Generating a realistic composite image requires both the adjustment of color and illumination and the geometrical transformations. In this paper, based on this observation, they proposed an image composition network consisting of four parts. The transformation network and refinement network act together as the generative compositing model. In this part, they apply spatial transformer network to predict the geometric correction function and linear brightness and contrast model to predict color correction parameters. The refinement network with encoder-decoder architecture is used to deal with boundary artifacts. Adversarial loss is applied to classify real images and generated composite images. They also add an additional segmentation network to predict the foreground mask. To avoid model from removing the foreground during geometric transformation, they propose a geometric loss to penalize large transformations and too small foreground masks.

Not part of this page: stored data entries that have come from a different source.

(** * Path warping between two boundary curves

    A shallow embedding of the geometry core of the sketch editor:
    - [PathHelper] and [PaperHelpers]: the curve sampler ([tracePath],
      [tracePathAsPoints], [traceCompoundPath]) and the dual-boundary
      projector ([dualBoundsPathProjection]);
    - [DualBoundsPathWarp]: the composite scene node that owns a source
      outline, two boundary paths, the warped outline and the background
      outline.

    TypeScript's [number] is kept abstract: the program is translated once
    over an arbitrary structure [Number F] offering the operations the code
    uses ([+], [-], [*], [/], [Math.min], integer literals).  Statements that
    depend on nothing but the control flow hold for every such structure.
    Statements that depend on algebraic or order laws name the laws they use
    ([ExactNumber], [OrderedNumber]); the canonical rationals [Qc] satisfy
    both and are used to evaluate the program on concrete inputs.  The
    binary64 numbers the program runs on are a [Number] structure too
    ([float_number]); they round, so they satisfy no [ExactNumber].

    The drawing library is a collaborator, not part of the program: what the
    code asks of it (arc length, point at a distance, bounding box, segment
    from a point, orientation) is the interface [Paper].  A path has no
    clockwise flag of its own: the library reads [clockwise] off the
    geometry, and setting it reverses the path when the reading differs.
    [console.warn] output is not modelled. *)

From Stdlib Require Import ZArith QArith Qcanon Qround Field Lqa.
From Stdlib Require PrimFloat FloatOps SpecFloat.
From stdpp Require Import base numbers list strings gmap.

They conducted experiments on synthesized 3-D images and COCO images. For synthesized 3-D images, they generate foreground, background and ground-truth composite images. For COCO, they apply a similar procedure to DIH, processing objects on real images to generate training images. The main difference is that, besides color distortion, they also use another auxiliary mask to simulate the boundary mismatch. They use only user studies to compare between baselines.

At the end, they also present to use image manipulation detection model RGB-N to detect different methods, demonstrating the realism of their generated composites.

Pros:

  1. It a comprehensive method in image compositing field. Geometrical and color consistent adjustment is vital for realistic composites, which matches our intuition.

  2. The experiment about image manipulation detection model is also a good way to compare different baselines in image harmonization.

Cons:

  1. The purpose and effectiveness of additional segmentation network is not so clear. And the effectiveness of refinement network is not presented.

  2. Though their model is constructed with many reasonable considerations, their experiments are too simple to test the overall effects.

  3. They use only user studies to compare between baselines.